--- Try it ---
Determine the number of lines in the data below that hold "noexcept"; give nothing but that number.

(Records from a collection)
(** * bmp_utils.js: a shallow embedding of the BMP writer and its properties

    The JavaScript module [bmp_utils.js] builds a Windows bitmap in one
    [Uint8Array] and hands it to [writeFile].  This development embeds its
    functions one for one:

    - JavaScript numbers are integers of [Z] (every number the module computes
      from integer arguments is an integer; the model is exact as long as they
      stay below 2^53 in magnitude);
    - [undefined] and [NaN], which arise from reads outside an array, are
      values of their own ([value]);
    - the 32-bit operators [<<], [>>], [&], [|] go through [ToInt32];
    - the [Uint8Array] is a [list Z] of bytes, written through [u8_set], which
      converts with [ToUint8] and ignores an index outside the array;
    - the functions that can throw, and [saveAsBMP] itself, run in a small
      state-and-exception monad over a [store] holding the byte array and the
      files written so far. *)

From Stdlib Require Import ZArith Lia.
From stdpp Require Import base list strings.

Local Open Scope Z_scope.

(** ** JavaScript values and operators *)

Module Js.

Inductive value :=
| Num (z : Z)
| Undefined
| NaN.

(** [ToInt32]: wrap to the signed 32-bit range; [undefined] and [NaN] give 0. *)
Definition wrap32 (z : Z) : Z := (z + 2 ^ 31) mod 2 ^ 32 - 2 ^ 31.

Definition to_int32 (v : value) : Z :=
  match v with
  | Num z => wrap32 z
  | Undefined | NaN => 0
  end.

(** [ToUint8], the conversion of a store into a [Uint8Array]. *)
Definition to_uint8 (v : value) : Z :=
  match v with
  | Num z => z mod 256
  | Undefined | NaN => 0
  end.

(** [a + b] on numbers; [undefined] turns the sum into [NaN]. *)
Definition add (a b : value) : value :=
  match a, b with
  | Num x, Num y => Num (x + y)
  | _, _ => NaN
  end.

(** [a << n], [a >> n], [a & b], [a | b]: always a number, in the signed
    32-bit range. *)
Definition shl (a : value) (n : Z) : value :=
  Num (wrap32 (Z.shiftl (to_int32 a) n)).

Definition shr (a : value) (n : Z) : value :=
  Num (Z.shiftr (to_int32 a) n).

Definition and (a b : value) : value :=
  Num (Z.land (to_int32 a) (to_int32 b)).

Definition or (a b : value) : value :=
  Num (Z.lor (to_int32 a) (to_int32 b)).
==
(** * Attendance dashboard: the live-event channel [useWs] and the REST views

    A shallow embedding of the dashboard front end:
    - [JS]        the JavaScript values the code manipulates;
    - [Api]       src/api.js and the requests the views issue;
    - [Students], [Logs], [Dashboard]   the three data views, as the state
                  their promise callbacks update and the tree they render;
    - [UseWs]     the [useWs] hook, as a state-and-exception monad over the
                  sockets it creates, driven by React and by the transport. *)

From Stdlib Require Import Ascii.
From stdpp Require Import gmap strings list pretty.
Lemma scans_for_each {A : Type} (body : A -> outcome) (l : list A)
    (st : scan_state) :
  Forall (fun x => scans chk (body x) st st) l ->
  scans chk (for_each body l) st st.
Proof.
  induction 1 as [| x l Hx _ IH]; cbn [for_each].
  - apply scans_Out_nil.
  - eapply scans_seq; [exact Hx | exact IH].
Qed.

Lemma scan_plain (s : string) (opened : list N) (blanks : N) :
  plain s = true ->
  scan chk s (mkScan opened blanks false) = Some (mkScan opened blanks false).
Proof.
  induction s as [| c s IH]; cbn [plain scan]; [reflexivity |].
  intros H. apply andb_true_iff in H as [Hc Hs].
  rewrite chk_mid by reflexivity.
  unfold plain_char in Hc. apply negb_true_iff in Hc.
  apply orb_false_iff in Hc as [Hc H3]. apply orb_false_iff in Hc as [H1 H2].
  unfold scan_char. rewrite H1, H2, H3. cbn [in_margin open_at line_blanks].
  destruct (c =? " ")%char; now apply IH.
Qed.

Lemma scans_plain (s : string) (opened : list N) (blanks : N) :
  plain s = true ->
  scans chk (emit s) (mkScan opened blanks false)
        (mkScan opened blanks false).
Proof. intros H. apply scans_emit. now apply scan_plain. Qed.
...
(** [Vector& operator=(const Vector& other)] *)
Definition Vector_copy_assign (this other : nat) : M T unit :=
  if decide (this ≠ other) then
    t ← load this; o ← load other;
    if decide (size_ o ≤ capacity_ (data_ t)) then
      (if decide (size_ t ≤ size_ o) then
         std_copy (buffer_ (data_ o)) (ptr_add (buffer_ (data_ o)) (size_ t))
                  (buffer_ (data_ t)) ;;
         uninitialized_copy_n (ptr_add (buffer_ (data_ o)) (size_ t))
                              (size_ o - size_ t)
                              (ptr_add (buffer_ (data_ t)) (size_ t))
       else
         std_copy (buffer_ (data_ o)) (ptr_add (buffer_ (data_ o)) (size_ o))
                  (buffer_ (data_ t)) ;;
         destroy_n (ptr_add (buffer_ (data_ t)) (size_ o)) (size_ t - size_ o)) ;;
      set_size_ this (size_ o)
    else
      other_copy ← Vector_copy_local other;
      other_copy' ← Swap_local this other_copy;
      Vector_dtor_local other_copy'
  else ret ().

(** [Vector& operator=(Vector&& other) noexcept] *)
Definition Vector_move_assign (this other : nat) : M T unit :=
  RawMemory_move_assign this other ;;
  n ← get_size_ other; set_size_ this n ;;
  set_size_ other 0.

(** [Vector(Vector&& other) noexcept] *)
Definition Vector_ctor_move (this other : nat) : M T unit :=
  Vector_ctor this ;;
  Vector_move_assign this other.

--- Expected output ---
2